A good answer will reiterate your qualifications, and will highlight what makes you unique.
“I’ve been an executive assistant for the past ten years–my boss has said time and time again that without me, the organization would fall apart. I have also taken the time to educate myself on some of the software I regularly use. I’m an Excel whiz now, which means I can work faster, and take over some of what my boss would traditionally have had to do by herself. What’s good enough for most people is never really good enough for me.”
- What is your greatest failure, and what did you learn from it?
“I never finished law school–and everything that’s happened since has taught me that giving up, just because the going gets tough, is a huge mistake.”
You don’t want to highlight a true major regret–especially one that exposes an overall dissatisfaction with your life. Instead, focus on a smaller (but still significant) mishap, and how it has made you a better professional.
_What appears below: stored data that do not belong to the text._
(** ** Control-change handler *)

Lemma cc_servo_ok (w : World) (ccNum : Z) (c : Servo) (v : Q) (b : Board) :
  midi_min w <> midi_max w ->
  (cc_matches ccNum c = true -> abs_range_ok c) ->
  cc_servo w ccNum (mkFrame c v b) =
  (Ok tt, mkFrame (cc_update w ccNum v c) (cc_next w ccNum v c)
                  (b ++ cc_writes w ccNum v c)).
Proof.
  intros Hm Ha.
  assert (Hq : ~ inject_Z (midi_max w) == inject_Z (midi_min w))
    by (apply inject_Z_neq; congruence).
  assert (Hr : cc_matches ccNum c = true -> reverse_servo_direction c = true ->
               ~ inject_Z (pos_abs_max (pos c)) == inject_Z (pos_abs_min (pos c))).
  { intros H1 H2; apply inject_Z_neq; intro E; apply (Ha H1 H2); congruence. }
  clear Ha.
  unfold cc_servo, cc_update, cc_writes, cc_out, cc_pos, cc_next, cc_reverses,
    cc_matches in *.
  unfold Py.bind at 1, Py.get at 1; cbn [cur].
  destruct (ccNum =? cc_home (cc c)); [|destruct (ccNum =? cc_max (cc c))].
  - specialize (Hr eq_refl).
    destruct (reverse_home_direction c); cbn [Py.when orb];
      unfold reverse_servo, Py.bind, Py.get, Py.lift, Py.ret, set_ccVal, update_cur,
        send, Py.modify; cbn [ccVal cur brd];
      rewrite ?map_value_ok by exact Hq;
      (destruct (reverse_servo_direction c); cbn [ccVal cur brd];
       [rewrite map_value_ok by (apply Hr; reflexivity)|]; reflexivity).
  - specialize (Hr eq_refl).
    destruct (reverse_max_direction c); cbn [Py.when orb];
      unfold reverse_servo, Py.bind, Py.get, Py.lift, Py.ret, set_ccVal, update_cur,
        send, Py.modify; cbn [ccVal cur brd];
      rewrite ?map_value_ok by exact Hq;
      (destruct (reverse_servo_direction c); cbn [ccVal cur brd];
       [rewrite map_value_ok by (apply Hr; reflexivity)|]; reflexivity).
  - cbn [orb]. unfold Py.ret. rewrite app_nil_r. reflexivity.
Qed.

Lemma cc_loop_ok (w : World) (ccNum : Z) (cs : list Servo) :
  midi_min w <> midi_max w ->
  (forall c, In c cs -> cc_matches ccNum c = true -> abs_range_ok c) ->
  forall v b,
    cc_loop w ccNum cs v b =
    (Ok tt, mkLoop (cc_updates w ccNum cs v) (cc_seen w ccNum cs v)
                   (b ++ cc_log w ccNum cs v)).
Proof.
  intro Hm; induction cs as [|c rest IH]; intros Ha v b; simpl.
  - rewrite app_nil_r; reflexivity.
  - rewrite cc_servo_ok by (auto; apply Ha; left; reflexivity).
    rewrite IH by (intros x Hx; apply Ha; right; exact Hx).
    cbn [cur ccVal brd servos l_ccVal l_brd]. rewrite <- app_assoc. reflexivity.
Qed.

Lemma cc_handler_unfold (chan ccNum ccVal0 : Z) (extra : list Z) (w : World) :
  cc_handler (chan :: ccNum :: ccVal0 :: extra) w =
  match board w with
  | None => (Ok tt, w)
  | Some b =>
      match cc_loop w ccNum (servo (config w)) (inject_Z ccVal0) b with
      | (Ok _, l) =>
          let (r, b') := cc_stepper w ccNum (l_ccVal l) (l_brd l) in
          (r, with_state (servos l) b' w)
      | (Raise e, l) => (Raise e, with_state (servos l) (l_brd l) w)
      end
  end.
Proof.
  unfold cc_handler, Py.bind, Py.lift, Py.get, Py.ret; simpl.
  destruct (board w); reflexivity.
Qed.

Lemma cc_stepper_ok (w : World) (ccNum : Z) (v : Q) (b : Board) :
  midi_min w <> midi_max w ->
  cc_stepper w ccNum v b = (Ok tt, b ++ stepper_log w ccNum v).
Proof.
  intro Hm; unfold cc_stepper, stepper_log.
  destruct (ccNum =? cc_speed (stepper (config w))).
  - unfold Py.bind, Py.lift, Py.modify.
    rewrite map_value_ok by (apply inject_Z_neq; congruence).
    rewrite <- app_assoc; reflexivity.
  - unfold Py.ret; rewrite app_nil_r; reflexivity.
Qed.
(** X18: each of the three collectors that main does not register sends
    only gauges whose descriptor its [Describe] has announced (the
    registered collector announces none). *)
Theorem siblings_send_what_they_describe :
  forall (w : World) (fuel : nat) (evs : list event) (out : outcome) (m : Metric),
    In (Send m) evs ->
    (forall collector : Projects.TeamCityProjectsCollector,
        Projects.Collect w fuel collector = Some (evs, out) ->
        In (desc m) (Projects.Describe collector)) /\
    (forall collector : Builds.TeamCityBuildsCollector,
        Builds.Collect w fuel collector = Some (evs, out) ->
        In (desc m) (Builds.Describe collector)) /\
    (forall collector : Agents.TeamCityAgentCollector,
        Agents.Collect w collector = (evs, out) ->
        In (desc m) (Agents.Describe collector)).
Proof.
  intros w fuel evs out m Hin.
  assert (Hall : forall D, Forall (describedBy D) evs -> In (desc m) D).
  { intros D H. rewrite Forall_forall in H. exact (H _ Hin). }
  split; [ | split]; intros collector H; apply Hall.
  - unfold Projects.Collect in H.
    refine (Described.logged_described _ _ _ _ _ H eq_refl _).
    intros evs0 out0. rewrite TraversalFacts.projects_is_walk.
    intros Hw.
    refine (TraversalMore.walk_Forall w _ _ (Described.nonSend_described _) _ _ _ _ _ Hw).
    intros id p. unfold Traversal.projectsVisit. cbn [fst].
    apply Described.projectGauges_described; cbn; tauto.
  - unfold Builds.Collect in H.
    refine (Described.logged_described _ _ _ _ _ H eq_refl _).
    intros evs0 out0. rewrite TraversalFacts.builds_is_walk.
    intros Hw.
    refine (TraversalMore.walk_Forall w _ _ (Described.nonSend_described _) _ _ _ _ _ Hw).
    intros id p. unfold Traversal.buildsVisit, Builds.collectProjectBuildMetrics.
    apply Described.builds_described; cbn; tauto.
  - assert (Hlog : forall err, Forall (describedBy (Agents.Describe collector))
                                 (Agents.logError err))
      by (intros [e | ]; repeat constructor).
    assert (Hg : forall l, Forall (describedBy (Agents.Describe collector))
                             (flat_map (Agents.agentGauges collector) l)).
    { induction l as [ | a l IH]; [constructor | ].
      cbn [flat_map]. apply Forall_app. split; [ | exact IH].
      repeat constructor; cbn; tauto. }
    revert H. unfold Agents.Collect.
    destruct (NewRequest w _ _) as [[request | ] err].
    2: { intros H; injection H as <- _.
         repeat first [apply Forall_nil | apply Forall_cons; [exact I | ]
                      | apply Forall_app; split | apply Hlog | apply Hg]. }
    destruct (Do w _) as [[response | ] err'].
    2: { intros H; injection H as <- _.
         repeat first [apply Forall_nil | apply Forall_cons; [exact I | ]
                      | apply Forall_app; split | apply Hlog | apply Hg]. }
    destruct (StatusCode response =? StatusNotFound).
    1: { intros H; injection H as <- _.
         repeat first [apply Forall_nil | apply Forall_cons; [exact I | ]
                      | apply Forall_app; split | apply Hlog | apply Hg]. }
    destruct (ReadAll _) as [body rerr].
    destruct (Json.Unmarshal _ _ _) as [agents derr].
    destruct (negb _); intros H; injection H as <- _;
      repeat first [apply Forall_nil | apply Forall_cons; [exact I | ]
                   | apply Forall_app; split | apply Hlog | apply Hg].
Qed.

(** ** The temporal codec: formatting and decoding *)

Module CalendarFacts.

Import GoTime Calendar.
(* ===== verification/_CoqProject ===== *)
-Q . S2P
Prelude.v
F64.v
Abi.v
Keys.v
Toy.v
Delegation.v
Wire.v
Events.v
EventQueue.v
Limits.v
Multiaddr.v
AddressBook.v
Libp2p.v
NodeState.v
Build.v
Calls.v
Inbound.v
Relay.v
Topics.v
Node.v
Ffi.v
ToyNode.v
CallsInv.v
NodeInv.v
Emissions.v
Authentic.v
CallsSpec.v
Bounds.v
Liveness.v
RelayInv.v
Trace.v
Thread.v
FfiSpec.v
PollSpec.v
Startup.v
Session.v
Client.v
ClientSpec.v
Statistics.v
Sampling.v
InteropPeer.v
InteropSpec.v
Holepunch.v
Tests.v
(** [z * 2^k] scaled back by [2^-k] rounds to the normal form of [z]. *)
Local Lemma round_scaled z m k :
  Z.pos z < 2 ^ 53 → 0 ≤ k → Z.pos m = Z.pos z * 2 ^ k →
  binary_round f64_prec f64_emax false m (- k) = S754_finite false (norm_m z) (norm_e z).
Proof.
  intros Hz Hk Hm. unfold binary_round.
  pose proof (norm_e_le z Hz) as He. pose proof (norm_m_val z Hz) as Hv.
  rewrite (digits_shift z m k Hk Hm).
  assert (fexp f64_prec f64_emax (Z.pos (digits2_pos z) + k + - k) = norm_e z) as ->.
  { unfold fexp, emin, f64_prec, f64_emax. unfold norm_e in *. lia. }
  unfold shl_align. destruct (norm_e z - - k) as [|n|n] eqn:En.
  - assert (m = norm_m z) as ->.
    { apply Pos2Z.inj. rewrite Hm, Hv. unfold norm_e in En. do 2 f_equal. lia. }
    replace (- k) with (norm_e z) by lia.
    apply round_aux_normal; [by apply norm_digits | lia].
  - (* the low bits are zero and are shifted out again *)
    unfold binary_round_aux, shr_fexp. cbn [Zdigits2 shr_record_of_loc].
    rewrite (digits_shift z m k Hk Hm).
    assert (fexp f64_prec f64_emax (Z.pos (digits2_pos z) + k + - k) - - k = Z.pos n) as ->.
    { unfold fexp, emin, f64_prec, f64_emax. unfold norm_e in *. lia. }
    cbn [shr].
    assert (Z.pos m = Z.pos (norm_m z) * 2 ^ Z.pos n) as ->.
    { rewrite Hm, Hv, <- Z.mul_assoc, <- Z.pow_add_r; unfold norm_e in *; [|lia..].
      do 2 f_equal. lia. }
    rewrite shr_exact by lia. cbn [shr_m loc_of_shr_record round_nearest_even].
    replace (- k + Z.pos n) with (norm_e z) by lia.
    cbn [Zdigits2 shr_record_of_loc]. rewrite norm_digits by done.
    unfold fexp, emin, f64_prec, f64_emax.
    replace (Z.max (53 + norm_e z - 53) (3 - 1024 - 53) - norm_e z) with 0 by lia.
    cbn [shr shr_m]. destruct (Z.leb_spec (norm_e z) (1024 - 53)); [done | lia].
  - assert (Pos.iter xO m n = norm_m z) as ->.
    { apply Pos2Z.inj. rewrite shl_iter, Hm, Hv, <- Z.mul_assoc, <- Z.pow_add_r by lia.
      do 2 f_equal. unfold norm_e in *. lia. }
    apply round_aux_normal; [by apply norm_digits | lia].
Qed.

Local Lemma f64_of_pos z :
  Z.pos z < 2 ^ 53 → f64_of (Z.pos z) = S754_finite false (norm_m z) (norm_e z).
Proof.
  intros Hz. unfold f64_of, binary_normalize.
  apply (round_scaled z z 0); [done | lia | lia].
Qed.

Local Lemma shl_align_norm z e :
  Z.pos z < 2 ^ 53 → e ≤ norm_e z →
  Z.pos (fst (shl_align (norm_m z) (norm_e z) e)) = Z.pos z * 2 ^ (- e).
Proof.
  intros Hz He. unfold shl_align. pose proof (norm_e_le z Hz).
  destruct (e - norm_e z) as [|n|n] eqn:En; [|lia|]; cbn [fst].
  - rewrite norm_m_val by done. unfold norm_e in *. do 2 f_equal. lia.
  - rewrite shl_iter, norm_m_val, <- Z.mul_assoc, <- Z.pow_add_r by (done || unfold norm_e in *; lia).
    do 2 f_equal. unfold norm_e in *. lia.
Qed.

(** Subtraction of whole numbers is exact while it stays non-negative. *)
Lemma fsub_exact a b : 0 ≤ b ≤ a → a < 2 ^ 53 → fsub (f64_of a) (f64_of b) = f64_of (a - b).
Proof.
  intros Hb Ha. destruct b as [|b|b]; [|destruct a as [|a|a]; [lia| |lia]|lia].
  { rewrite Z.sub_0_r. destruct a as [|a|a]; [done| |lia]. by rewrite f64_of_pos. }
  rewrite !f64_of_pos by lia. unfold fsub, SFsub. cbn [cond_Zopp].
  set (ez := Z.min (norm_e a) (norm_e b)).
  pose proof (norm_e_le a ltac:(lia)). pose proof (norm_e_le b ltac:(lia)).
  rewrite !shl_align_norm by lia. rewrite <- Z.mul_sub_distr_r.
  destruct (decide (a = b)) as [->|Hne].
  { replace (Z.pos b - Z.pos b) with 0 by lia. done. }
  destruct (Z.pos a - Z.pos b) as [|c|c] eqn:Hc; [lia| |lia].
  pose proof (Z.pow_pos_nonneg 2 (- ez) ltac:(lia) ltac:(lia)).
  destruct (Z.pos c * 2 ^ (- ez)) as [|m|m] eqn:Hm; [lia| |lia].
  unfold binary_normalize. rewrite f64_of_pos by lia.
  replace ez with (- - ez) by lia. apply round_scaled; lia.
Qed.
“When I was in college, I took an art class to supplement my curriculum. I didn’t take it very seriously, and assumed that, compared to my engineering classes, it would be a walk in the park. My failing grades at midterm showed me otherwise. I’d even jeopardized my scholarship status. I knew I had to get my act together. I spent the rest of the semester making up for it, ended up getting a decent grade in the class. I learned that no matter what I’m doing, I should strive to do it to the best of my ability. Otherwise, it’s not worth doing at all.”
- How do you explain your gap in employment?
“I was so tired of working, and I needed a break,” or “I just can’t find a job.”
Employment gaps are always tough to explain. You don’t want to come across as lazy or unhireable. Find a way to make your extended unemployment seem like a choice you made, based on the right reasons.
“My work is important to me, so I won’t be satisfied with any old job. Instead of rushing to accept the first thing that comes my way, I’m taking my time and being selective to make sure my next role is the right one.”